◆ **WHAT YOU HAVE TO DO**:
Look for the string "forall" in the listing below and copy every line in which it appears.

◆ **STUDY MATERIAL**:
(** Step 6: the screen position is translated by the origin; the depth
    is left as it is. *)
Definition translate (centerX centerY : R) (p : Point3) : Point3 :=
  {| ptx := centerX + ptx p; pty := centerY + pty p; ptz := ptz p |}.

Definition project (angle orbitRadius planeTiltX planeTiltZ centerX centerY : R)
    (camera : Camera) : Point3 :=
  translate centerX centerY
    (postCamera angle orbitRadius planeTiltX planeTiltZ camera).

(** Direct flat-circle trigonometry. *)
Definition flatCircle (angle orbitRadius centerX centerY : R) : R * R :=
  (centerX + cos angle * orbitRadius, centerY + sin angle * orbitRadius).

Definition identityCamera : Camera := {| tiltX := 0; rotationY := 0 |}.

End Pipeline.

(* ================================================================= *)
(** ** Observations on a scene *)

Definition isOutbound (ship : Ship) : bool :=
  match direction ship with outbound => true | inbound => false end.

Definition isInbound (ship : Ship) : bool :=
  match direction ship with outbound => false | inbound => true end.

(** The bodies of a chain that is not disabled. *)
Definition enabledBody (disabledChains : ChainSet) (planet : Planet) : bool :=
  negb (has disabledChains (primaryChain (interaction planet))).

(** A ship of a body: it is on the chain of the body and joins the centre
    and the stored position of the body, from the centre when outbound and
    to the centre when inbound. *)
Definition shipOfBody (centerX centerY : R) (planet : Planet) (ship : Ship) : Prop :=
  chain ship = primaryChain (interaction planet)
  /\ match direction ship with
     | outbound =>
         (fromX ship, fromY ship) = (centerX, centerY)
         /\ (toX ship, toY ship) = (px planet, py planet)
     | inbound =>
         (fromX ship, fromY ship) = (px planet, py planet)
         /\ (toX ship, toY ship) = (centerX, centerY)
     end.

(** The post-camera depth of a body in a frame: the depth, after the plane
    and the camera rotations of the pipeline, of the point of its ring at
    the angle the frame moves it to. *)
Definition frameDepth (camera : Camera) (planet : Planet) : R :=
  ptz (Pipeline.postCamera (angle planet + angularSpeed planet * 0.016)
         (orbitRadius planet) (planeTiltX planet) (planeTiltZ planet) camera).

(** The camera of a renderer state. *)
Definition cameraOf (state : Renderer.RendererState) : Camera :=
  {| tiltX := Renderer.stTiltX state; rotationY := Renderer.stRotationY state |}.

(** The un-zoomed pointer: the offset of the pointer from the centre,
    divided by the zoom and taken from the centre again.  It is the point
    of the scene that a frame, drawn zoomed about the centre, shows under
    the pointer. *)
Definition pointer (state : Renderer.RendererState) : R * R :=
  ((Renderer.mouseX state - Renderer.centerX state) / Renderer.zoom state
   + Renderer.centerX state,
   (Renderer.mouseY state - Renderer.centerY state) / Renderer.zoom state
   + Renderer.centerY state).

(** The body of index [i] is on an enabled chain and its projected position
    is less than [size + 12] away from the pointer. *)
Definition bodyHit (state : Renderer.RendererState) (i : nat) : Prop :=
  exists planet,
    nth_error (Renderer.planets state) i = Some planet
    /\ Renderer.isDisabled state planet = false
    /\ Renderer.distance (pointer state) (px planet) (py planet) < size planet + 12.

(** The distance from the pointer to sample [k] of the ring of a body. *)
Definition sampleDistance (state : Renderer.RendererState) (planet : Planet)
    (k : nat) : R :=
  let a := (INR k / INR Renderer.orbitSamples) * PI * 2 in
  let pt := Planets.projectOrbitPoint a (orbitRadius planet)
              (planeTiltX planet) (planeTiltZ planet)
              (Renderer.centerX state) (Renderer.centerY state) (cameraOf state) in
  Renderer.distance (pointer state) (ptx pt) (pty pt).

* * *

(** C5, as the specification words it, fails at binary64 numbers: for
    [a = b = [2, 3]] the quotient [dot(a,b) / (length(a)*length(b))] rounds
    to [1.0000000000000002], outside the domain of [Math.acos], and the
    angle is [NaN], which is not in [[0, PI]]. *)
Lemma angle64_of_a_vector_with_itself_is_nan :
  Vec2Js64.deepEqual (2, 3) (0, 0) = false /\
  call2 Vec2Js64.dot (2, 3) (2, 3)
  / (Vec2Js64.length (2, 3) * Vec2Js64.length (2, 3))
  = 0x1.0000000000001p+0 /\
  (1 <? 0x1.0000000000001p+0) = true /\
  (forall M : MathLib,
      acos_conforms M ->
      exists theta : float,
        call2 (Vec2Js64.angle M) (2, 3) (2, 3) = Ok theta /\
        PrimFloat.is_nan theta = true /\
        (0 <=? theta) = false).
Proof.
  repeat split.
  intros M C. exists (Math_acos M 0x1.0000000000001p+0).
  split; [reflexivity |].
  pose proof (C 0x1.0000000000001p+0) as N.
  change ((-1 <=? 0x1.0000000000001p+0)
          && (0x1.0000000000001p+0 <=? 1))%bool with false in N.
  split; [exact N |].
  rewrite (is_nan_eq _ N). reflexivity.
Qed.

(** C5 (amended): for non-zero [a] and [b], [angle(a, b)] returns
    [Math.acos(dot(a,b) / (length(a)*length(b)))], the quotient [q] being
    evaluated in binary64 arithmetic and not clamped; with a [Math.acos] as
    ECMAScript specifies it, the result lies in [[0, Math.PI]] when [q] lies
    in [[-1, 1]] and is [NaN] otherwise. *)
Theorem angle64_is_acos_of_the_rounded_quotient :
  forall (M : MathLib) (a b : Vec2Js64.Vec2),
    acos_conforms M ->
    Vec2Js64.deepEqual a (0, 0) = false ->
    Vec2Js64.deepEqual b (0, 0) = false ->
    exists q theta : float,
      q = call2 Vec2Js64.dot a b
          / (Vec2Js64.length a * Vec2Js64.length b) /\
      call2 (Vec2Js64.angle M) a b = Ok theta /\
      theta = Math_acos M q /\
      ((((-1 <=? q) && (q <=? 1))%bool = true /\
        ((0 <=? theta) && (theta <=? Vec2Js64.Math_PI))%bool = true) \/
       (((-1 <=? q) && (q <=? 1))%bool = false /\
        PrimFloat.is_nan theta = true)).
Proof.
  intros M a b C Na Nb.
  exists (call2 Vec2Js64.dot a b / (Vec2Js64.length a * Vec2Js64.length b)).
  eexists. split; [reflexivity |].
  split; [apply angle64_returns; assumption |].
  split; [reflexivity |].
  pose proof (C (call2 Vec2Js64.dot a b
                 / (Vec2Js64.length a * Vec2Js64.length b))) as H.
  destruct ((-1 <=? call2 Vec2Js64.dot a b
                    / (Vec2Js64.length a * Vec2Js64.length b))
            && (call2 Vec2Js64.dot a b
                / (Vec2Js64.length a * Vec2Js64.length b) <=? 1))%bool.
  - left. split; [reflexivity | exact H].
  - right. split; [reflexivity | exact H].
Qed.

◆ **FINISHED TASK**:
  (forall M : MathLib,
  forall (M : MathLib) (a b : Vec2Js64.Vec2),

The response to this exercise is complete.